:: Dataset extract ::
(* ===== verification/IOUAmount.v ===== *)
(** * Issued amounts ([basics/IOUAmount.h], [basics/impl/IOUAmount.cpp])

    Decimal floating point numbers: a signed mantissa of 16 digits and an
    exponent.  Mantissas are 64 bits wide; [mulRatio] computes in 128 bits.
    The loops have a fuel argument, and running out of it is an outcome of
    its own. *)
From S2P Require Import Prelude Outcome.

(** ** Amounts *)

Definition minMantissa : Z := 1000000000000000.
Definition maxMantissa : Z := 9999999999999999.
Definition minExponent : Z := -96.
Definition maxExponent : Z := 80.

Record IOUAmount := mkIOU { mantissa : Z; exponent : Z }.

#[export] Instance IOUAmount_eq_dec : EqDecision IOUAmount.
Proof. solve_decision. Defined.

Definition zero : IOUAmount := mkIOU 0 (-100).

(** The two loops of [normalize]. *)
Fixpoint scaleUp (fuel : nat) (m e : Z) : exc (Z * Z) :=
  if (m <? minMantissa) && (minExponent <? e) then
    match fuel with O => NoFuel | S fuel => scaleUp fuel (i64 (m * 10)) (e - 1) end
  else Return (m, e).

Fixpoint scaleDown (fuel : nat) (m e : Z) : exc (Z * Z) :=
  if maxMantissa <? m then
    if maxExponent <=? e then Throw "IOUAmount::normalize"
    else match fuel with O => NoFuel | S fuel => scaleDown fuel (Z.quot m 10) (e + 1) end
  else Return (m, e).

Definition normalize (a : IOUAmount) : exc IOUAmount :=
  if mantissa a =? 0 then Return zero
  else
    let negative := mantissa a <? 0 in
    let m := if negative then i64 (- mantissa a) else mantissa a in
    '(m, e) ← scaleUp 16 m (exponent a);
    '(m, e) ← scaleDown 4 m e;
    if (e <? minExponent) || (m <? minMantissa) then Return zero
    else if maxExponent <? e then Throw "value overflow"
    else Return (mkIOU (if negative then - m else m) e).

(** The constructor from a mantissa and an exponent. *)
Definition IOUAmount_ctor (m e : Z) : exc IOUAmount := normalize (mkIOU m e).

Definition neg (a : IOUAmount) : exc IOUAmount := IOUAmount_ctor (i64 (- mantissa a)) (exponent a).

(** The loops of [operator+=], which divide by ten up to an exponent. *)
Fixpoint alignTo (fuel : nat) (m e target : Z) : exc (Z * Z) :=
  if e <? target then
    match fuel with O => NoFuel | S fuel => alignTo fuel (Z.quot m 10) (e + 1) target end
  else Return (m, e).

Definition align_fuel (e target : Z) : nat := Z.to_nat (target - e).

(** [operator+=] *)
Definition plus (a other : IOUAmount) : exc IOUAmount :=
  if bool_decide (other = zero) then Return a
  else if bool_decide (a = zero) then Return other
  else
    '(ma, ea) ← alignTo (align_fuel (exponent a) (exponent other)) (mantissa a) (exponent a)
                  (exponent other);
    '(mo, _) ← alignTo (align_fuel (exponent other) ea) (mantissa other) (exponent other) ea;
    let m := i64 (ma + mo) in
    if (-10 <=? m) && (m <=? 10) then Return zero else normalize (mkIOU m ea).

(** [operator-=] *)
Definition minus (a other : IOUAmount) : exc IOUAmount := o ← neg other; plus a o.

(** [operator<] *)
Definition less (a other : IOUAmount) : bool :=
  let lneg := mantissa a <? 0 in
  let rneg := mantissa other <? 0 in
  if negb (Bool.eqb lneg rneg) then lneg
  else if mantissa a =? 0 then 0 <? mantissa other
  else if mantissa other =? 0 then false
  else if exponent other <? exponent a then lneg
  else if exponent a <? exponent other then negb lneg
  else mantissa a <? mantissa other.

Definition signum (a : IOUAmount) : Z :=
  if mantissa a <? 0 then -1 else if mantissa a =? 0 then 0 else 1.

(** ** Multiplication by a ratio *)

Definition powerTable : list Z := (λ i, 10 ^ Z.of_nat i) <$> seq 0 30.

(** The position of the first element that is not less
    ([std::lower_bound] on a sorted table). *)
Fixpoint lower_bound (t : list Z) (v : Z) : nat :=
  match t with
  | [] => O
  | x :: t => if x <? v then S (lower_bound t v) else O
  end.

Definition log10Floor (v : Z) : Z :=
  let l := lower_bound powerTable v in
  if bool_decide (powerTable !! l = Some v) then Z.of_nat l else Z.of_nat l - 1.
Definition log10Ceil (v : Z) : Z := Z.of_nat (lower_bound powerTable v).

Definition fl64 : Z := log10Floor (2 ^ 63 - 1).

(** [powerTable\[i\]] *)
Definition power (i : Z) : Z := default 0 (powerTable !! Z.to_nat i).

(** The scaled quotient, its exponent, and whether digits were lost. *)
Definition ratioGrow (low rem den e : Z) : Z * Z * Z :=
  if rem =? 0 then (low, rem, e)
  else
    let roomToGrow := fl64 - log10Ceil low in
    let '(low, rem, e) :=
      if 0 <? roomToGrow
      then (u128 (low * power roomToGrow), u128 (rem * power roomToGrow), e - roomToGrow)
      else (low, rem, e) in
    let addRem := rem / den in
    (u128 (low + addRem), u128 (rem - addRem * den), e).

Definition ratioShrink (low rem e : Z) : Z * bool * Z :=
  let hasRem := negb (rem =? 0) in
  let mustShrink := log10Ceil low - fl64 in
  if 0 <? mustShrink then
    let sav := low in
    let low := low / power mustShrink in
    (low, hasRem || negb (u128 (sav - low * power mustShrink) =? 0), e + mustShrink)
  else (low, hasRem, e).

Definition mulRatio (amt : IOUAmount) (num den : Z) (roundUp : bool) : exc IOUAmount :=
  if den =? 0 then Throw "division by zero"
  else
    let neg := mantissa amt <? 0 in
    let mul := u128 ((if neg then i64 (- mantissa amt) else mantissa amt) * num) in
    let low := mul / den in
    let rem := u128 (mul - low * den) in
    let '(low, rem, e) := ratioGrow low rem den (exponent amt) in
    let '(low, hasRem, e) := ratioShrink low rem e in
    let m := i64 low in
    let m := if neg then m * -1 else m in
    result ← IOUAmount_ctor m e;
    if hasRem && roundUp && negb neg then
      if mantissa result =? 0 then IOUAmount_ctor minMantissa minExponent
      else IOUAmount_ctor (mantissa result + 1) (exponent result)
    else if hasRem && negb roundUp && neg then
      if mantissa result =? 0 then IOUAmount_ctor (- minMantissa) minExponent
      else IOUAmount_ctor (mantissa result - 1) (exponent result)
    else Return result.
:::
## What is required
What you return must be an exact retyping of the lines above starting at the line with "else if exponent a" and ending at the line with "(** ** Multiplication by a ratio *)", and nothing besides.

## Exercise output
  else if exponent a <? exponent other then negb lneg
  else mantissa a <? mantissa other.

Definition signum (a : IOUAmount) : Z :=
  if mantissa a <? 0 then -1 else if mantissa a =? 0 then 0 else 1.

(** ** Multiplication by a ratio *)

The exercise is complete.